Ilya Perloff, 41, collided with a minivan while riding his electric scooter in Marine Park, his wife Melissa Perloff learned through a phone call while she was driving their daughters to a Hanukkah party Sunday on Long Island.

She learned shortly after that he had died.

“We only have one car,” said the victim’s wife, a public school teacher, through tears. “He didn’t want a second car. He loved that scooter. He went to work on it. The only thing he didn’t use it for was transporting the kids.”

“He had it for a while,” she added. “He loved it. I was like, ‘We need a second car. We have two children now.’ And he said, ‘We don’t need it.’

Ilya Perloff, his wife Melissa Perloff and their daughters. (Family document)
Ilya Perloff, his wife Melissa Perloff and their daughters. (Family document)

Ilya, a physical therapist at a nursing home and rehabilitation center, was traveling west on Fillmore Ave. when he collided with a 2015 Toyota Sienna minivan traveling north on E. 38th St. around 11:50 a.m., troopers said. He was going to work.

The impact threw the victim into a parked minivan, police said. Doctors transported Ilya to Mount Sinai in Brooklyn, where he died.

Police said the driver, a 70-year-old woman, remained at the scene and was not injured. She did not face any immediate charges.

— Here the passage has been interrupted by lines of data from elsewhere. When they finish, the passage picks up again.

(** * The Synacor virtual machine of [main.go], embedded in Rocq

    The interpreter is a single Go function, [main], that loops over a
    program of 16-bit words with eight registers, an unbounded stack and a
    line buffer for terminal input.  This file transcribes it: [uint16]
    values are integers of [Z] with the wrap-around of every arithmetic
    operation written out ([u16]); slices are lists read and written by
    index, with the run-time bounds check made explicit; a Go panic is a
    value of [fatal]; one iteration of the [VM] loop is the function
    [step]. *)

From Stdlib Require Import ZArith Lia List.
From Stdlib.Strings Require Import Byte.
From stdpp Require Import base list.
Import ListNotations.
Open Scope Z_scope.

(** ** Machine words and panics *)

(** Conversion to [uint16]: every arithmetic result of that type is reduced
    modulo 2^16. *)
Definition u16 (z : Z) : Z := z mod 65536.

(** Bitwise complement [^x] at type [uint16]: exclusive or with the word
    whose sixteen bits are all set. *)
Definition compl16 (x : Z) : Z := Z.lxor x 65535.

(** The ways an iteration can abort the process: the three explicit
    [panic] calls of the interpreter ([Overflow], [EmptyStack] carried by
    the error of [Pop], [UnknownOpcode]), the read error of the terminal,
    and the two run-time panics of Go that the code can trigger. *)
Inductive fatal : Type :=
  | Overflow
  | EmptyStack
  | UnknownOpcode (op : Z)
  | ReadError
  | OutOfRange
  | DivideByZero.

Inductive result (A : Type) : Type :=
  | Ok (a : A)
  | Panic (e : fatal).
Arguments Ok {A} a.
Arguments Panic {A} e.

#[global] Instance result_ret : MRet result := @Ok.

#[global] Instance result_bind : MBind result := fun A B k m =>
  match m with
  | Ok a => k a
  | Panic e => Panic e
  end.

(** [sl[i]] as an expression: bounds-checked read. *)
Definition at_index (sl : list Z) (i : Z) : result Z :=
  if (0 <=? i) && (i <? Z.of_nat (length sl))
  then match sl !! Z.to_nat i with
       | Some w => Ok w
       | None => Panic OutOfRange
       end
  else Panic OutOfRange.

(** [sl[i] = v] as a statement: bounds-checked write in place. *)
Definition store (sl : list Z) (i v : Z) : result (list Z) :=
  if (0 <=? i) && (i <? Z.of_nat (length sl))
  then Ok (<[Z.to_nat i := v]> sl)
  else Panic OutOfRange.

(** ** getValue and setRegister *)

Definition getValue (registers : list Z) (value : Z) : result Z :=
  if value <? 32768 then Ok value
  else if value >? 32775 then Panic Overflow
  else at_index registers (u16 (value - 32768)).

(** The right-hand side is evaluated before the indexed store happens, so
    an overflow of [value] wins over a bad [register]. *)
Definition setRegister (registers : list Z) (register value : Z)
  : result (list Z) :=
  v ← getValue registers value;
  store registers (u16 (register - 32768)) v.

(** ** The stack *)

(** The mutex of the Go struct guards against concurrent callers; the
    interpreter has one thread, so only the slice [s] is state. *)
Record stack : Type := mkStack { s : list Z }.

Definition newStack : stack := mkStack [].

Definition Push (st : stack) (v : Z) : stack := mkStack (s st ++ [v]).

(** [Pop] returns the new stack together with Go's pair (value, error). *)
Definition Pop (st : stack) : stack * (Z * option fatal) :=
  let l := length (s st) in
  match l with
  | O => (st, (0, Some EmptyStack))
  | S l1 => (mkStack (take l1 (s st)), (nth l1 (s st) 0, None))
  end.

(** ** Terminal *)

(** What the process writes, in emission order: [fmt.Printf("%c", v)] of
    opcode 19, the prompt [print(":")] of opcode 20, and the trace line of
    the debug mode. *)
Inductive event : Type :=
  | OutChar (v : Z)
  | Prompt
  | TraceLine (index op a b c va vb vc : Z).

(** The terminal as the process reads it: what the successive [Read]
    calls on [os.Stdin] find available, in order.  A terminal makes one
    line available at a time; a pipe or a file makes available whatever
    has been written.  The end of the list is the end of the input, and an
    empty chunk is a read that returns no byte, which [os.File] reports as
    the end of the input too. *)
Definition terminal : Type := list (list byte).

(** [bytes.IndexByte] and the slicing that follows it in the reader: the
    bytes up to and including the first [delim], and the bytes after it;
    [None] when there is no [delim]. *)
Fixpoint cut_after (delim : byte) (l : list byte)
  : option (list byte * list byte) :=
  match l with
  | [] => None
  | ch :: rest =>
      if Byte.eqb ch delim then Some ([ch], rest)
      else match cut_after delim rest with
           | Some (line, rest') => Some (ch :: line, rest')
           | None => None
           end
  end.

(** The size of the buffer of [bufio.NewReader]. *)
Definition defaultBufSize : nat := 4096.

(** One [Read] on [os.Stdin] into a slice with [room] bytes free: as much
    of the first chunk as fits, the rest of it staying available; [None]
    for the end of the input. *)
Definition os_Read (room : nat) (src : terminal) : option (list byte * terminal) :=
  match src with
  | [] => None
  | [] :: _ => None
  | chunk :: rest =>
      Some (take room chunk,
            match drop room chunk with
            | [] => rest
            | more => more :: rest
            end)
  end.

(** The loop of [ReadString] in a reader: [full] holds the buffers that
    filled up without a [delim], [buf] the bytes buffered and scanned so
    far.  The buffer is filled by one [Read]; when the [delim] is then in
    the buffer the line is returned, and the bytes buffered after it stay
    in the reader; when the buffer is full it is set aside and emptied.
    Every fill takes at least one byte from the source, so [fuel] above
    the number of bytes of the source is never used up. *)
Fixpoint read_line (fuel : nat) (delim : byte) (full buf : list byte)
  (src : terminal) : option (list byte * terminal) :=
  match fuel with
  | O => None
  | S n =>
      match os_Read (defaultBufSize - length buf)%nat src with
      | None => None
      | Some (got, src') =>
          match cut_after delim (buf ++ got) with
          | Some (line, _) => Some (full ++ line, src')
          | None =>
              if (defaultBufSize <=? length (buf ++ got))%nat
              then read_line n delim (full ++ buf ++ got) [] src'
              else read_line n delim full (buf ++ got) src'
          end
      end
  end.

(** [bufio.NewReader(os.Stdin).ReadString(delim)], the reader being dropped
    after the call: the line up to and including the first [delim],
    and what is left for later reads of the terminal, which is not what
    the reader had read ahead; [None] when the input ends before a [delim]
    (the call then returns a non-nil error). *)
Definition ReadString (delim : byte) (src : terminal)
  : option (list byte * terminal) :=
  read_line (S (length (concat src))) delim [] [] src.

Definition newline : byte := x0a.

(** [uint16(input[0])]: a Go string is indexed by byte. *)
Definition char_code (ch : byte) : Z := Z.of_N (Byte.to_N ch).

(** ** The state of [main] *)

(** The local variables of [main] that change while the loop runs, and the
    two ends of the terminal: [stdin] holds what the reads to come will
    find, [output] what has been written so far.  [length] is not stored: it is
    computed once from a slice whose length never changes afterwards (see
    [length16]). *)
Record vm : Type := mkVM {
  registers : list Z;
  stk : stack;
  program : list Z;
  index : Z;
  input : list byte;
  stdin : terminal;
  output : list event
}.

Definition with_registers (st : vm) (r : list Z) : vm :=
  mkVM r (stk st) (program st) (index st) (input st) (stdin st) (output st).
Definition with_stk (st : vm) (k : stack) : vm :=
  mkVM (registers st) k (program st) (index st) (input st) (stdin st) (output st).
Definition with_program (st : vm) (p : list Z) : vm :=
  mkVM (registers st) (stk st) p (index st) (input st) (stdin st) (output st).
Definition with_index (st : vm) (i : Z) : vm :=
  mkVM (registers st) (stk st) (program st) i (input st) (stdin st) (output st).
Definition with_input (st : vm) (buf : list byte) : vm :=
  mkVM (registers st) (stk st) (program st) (index st) buf (stdin st) (output st).
Definition with_stdin (st : vm) (src : terminal) : vm :=
  mkVM (registers st) (stk st) (program st) (index st) (input st) src (output st).
Definition emit (st : vm) (e : event) : vm :=
  mkVM (registers st) (stk st) (program st) (index st) (input st) (stdin st)
       (output st ++ [e]).

(** [length := uint16(len(program))]. *)
Definition length16 (st : vm) : Z := u16 (Z.of_nat (length (program st))).

(** [index += k]. *)
Definition advance (st : vm) (k : Z) : vm := with_index st (u16 (index st + k)).

(** How an iteration that did not panic ends: it reaches the [index++] at
    the bottom of the loop, or it leaves the loop by [break VM]. *)
Inductive outcome : Type :=
  | Continue (st : vm)
  | Break (st : vm).

(** The [index++] that closes every iteration not left by [break VM]. *)
Definition loop_end (st : vm) : result outcome := Ok (Continue (advance st 1)).

(** ** One iteration of the loop *)

(** The three operand reads at the top of the loop.  All three are guarded
    by the same test [index+1 < length]; the reads themselves are at
    [index+1], [index+2] and [index+3]. *)
Definition operands (st : vm) : result (Z * Z * Z) :=
  a ← (if u16 (index st + 1) <? length16 st
       then at_index (program st) (u16 (index st + 1)) else Ok 0);
  b ← (if u16 (index st + 1) <? length16 st
       then at_index (program st) (u16 (index st + 2)) else Ok 0);
  c ← (if u16 (index st + 1) <? length16 st
       then at_index (program st) (u16 (index st + 3)) else Ok 0);
  Ok (a, b, c).

(** [debug] is set to false before the loop and never assigned again. *)
Definition debug : bool := false.

Definition trace (st : vm) (a b c : Z) : result vm :=
  if debug then
    op ← at_index (program st) (index st);
    va ← getValue (registers st) a;
    vb ← getValue (registers st) b;
    vc ← getValue (registers st) c;
    Ok (emit st (TraceLine (index st) op a b c va vb vc))
  else Ok st.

Perloff’s wife was on speakerphone when she received the first call from the cops informing her that her husband was in a serious accident and needed to pull over to calm down his 10- and 2-year-old daughters.

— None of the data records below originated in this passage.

(** * Rally racing: the race simulation and its settlement

    A shallow embedding of the "Start Race!" handler of [rally_app.py]
    (lines 140-188) and of the helpers it calls, with the properties of the
    performance formula, of the fee and prize accounting and of the ranking.

    Conventions of the embedding.
    - In the handler numbers are exact rationals ([Q]): its arithmetic is
      read as arithmetic on the numbers it denotes, and what is proved of
      the handler (its commands, its accounting, the order of what it
      does, the paths it takes) does not rest on how a time rounds.  The
      one partial operation, [/], raises [ZeroDivisionError] on a zero
      divisor as Python does.  What depends on the rounding of Python's
      floats (the sign of a finish time, whether one is computed at all)
      is proved in the last part, where lines 160-166 are embedded on
      binary64 numbers.
    - The handler runs against a [world]: the TEAMS table, the values the
      random source will return, whether the connections to come will open
      and whether the commands to come will be accepted, and the trace of
      what the handler did so far (Streamlit calls, commands sent, random
      draws, sleeps), oldest first.
    - A Python exception leaves the world as it was when it was raised:
      computations return the new world together with a value or an
      exception.
    - [DataFrame.sort_values] is library code.  It is called with its
      default [kind] ("quicksort"), for which pandas promises a sorted
      rearrangement of the rows and nothing about rows with equal keys.
      The handler is embedded over any function [sort_values], and its
      properties are proved for every function with that contract. *)

From Stdlib Require Import List String QArith Lia Lqa Bool Arith.
From Stdlib Require Import Permutation Sorted.
Import ListNotations.

Open Scope string_scope.
Open Scope Q_scope.

(** ** Python values and exceptions *)

(** The exceptions that can end a run of the handler: a division by zero,
    a missing column, and the exception by which [st.stop()] ends the run
    of the script. *)
Inductive exn : Type :=
| ZeroDivisionError
| KeyError
| StopException.

(** [a / b] on numbers, read on the rationals they denote; on floats it
    is [Binary64.py_div], in the last part. *)
Definition py_div (a b : Q) : exn + Q :=
  if Qeq_bool b 0 then inl ZeroDivisionError else inr (a / b).

(** [random.uniform(a, b)] is [a + (b - a) * self.random()]; [u] is the
    value [random()] returned. *)
Definition uniform (a b u : Q) : Q := a + (b - a) * u.

(** ** Rows *)

(** A row of [cars_df] (the query of [get_data]). *)
Record car : Type := {
  CAR_ID : Z;
  TEAM_NAME : string;
  MODEL : string;
  CATEGORY_NAME : string;
  HORSEPOWER : Q;
  DRIVETRAIN : string;
  MIN_WEIGHT_KG : Q;
  DRIVER_NAME : string;
  SKILL_LEVEL : Q;
  LUCK_LEVEL : Q
}.

(** A row of BOOTCAMP_RALLY.TEAMS_DATA.TEAMS. *)
Record team : Type := {
  team_name : string;
  budget : Q
}.

(** An element of [race_results]. *)
Record race_result : Type := {
  Team : string;
  Driver : string;
  Car_Model : string;
  Time : Q
}.

(** ** The performance formula (lines 160-166) *)

Definition power_to_weight (c : car) : exn + Q :=
  py_div (HORSEPOWER c) (MIN_WEIGHT_KG c).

She managed to take them to her parents’ house on Long Island before her father took her back to Brooklyn, where she learned that her husband had not survived.

“I’m just trying to hold on for my daughters,” she said as relatives gathered at Ilya’s mother’s house, near where Ilya lived with her family, to comfort them. “It’s nice to have people around, but I worry when they leave. It doesn’t really seem real. I feel like he’s going to walk through the door.”

Ilya Perloff and his wife, Melissa Perloff. (Family document)
Ilya Perloff and his wife, Melissa Perloff. (Family document)

Illya’s wife described the victim as a free spirit and a handyman who could fix just about anything.

“I called him my own Mr. Fix it,” Melissa said.

“I feel a lot of anxiety,” she added. He was calm about it. He made me feel like everything was going to be okay.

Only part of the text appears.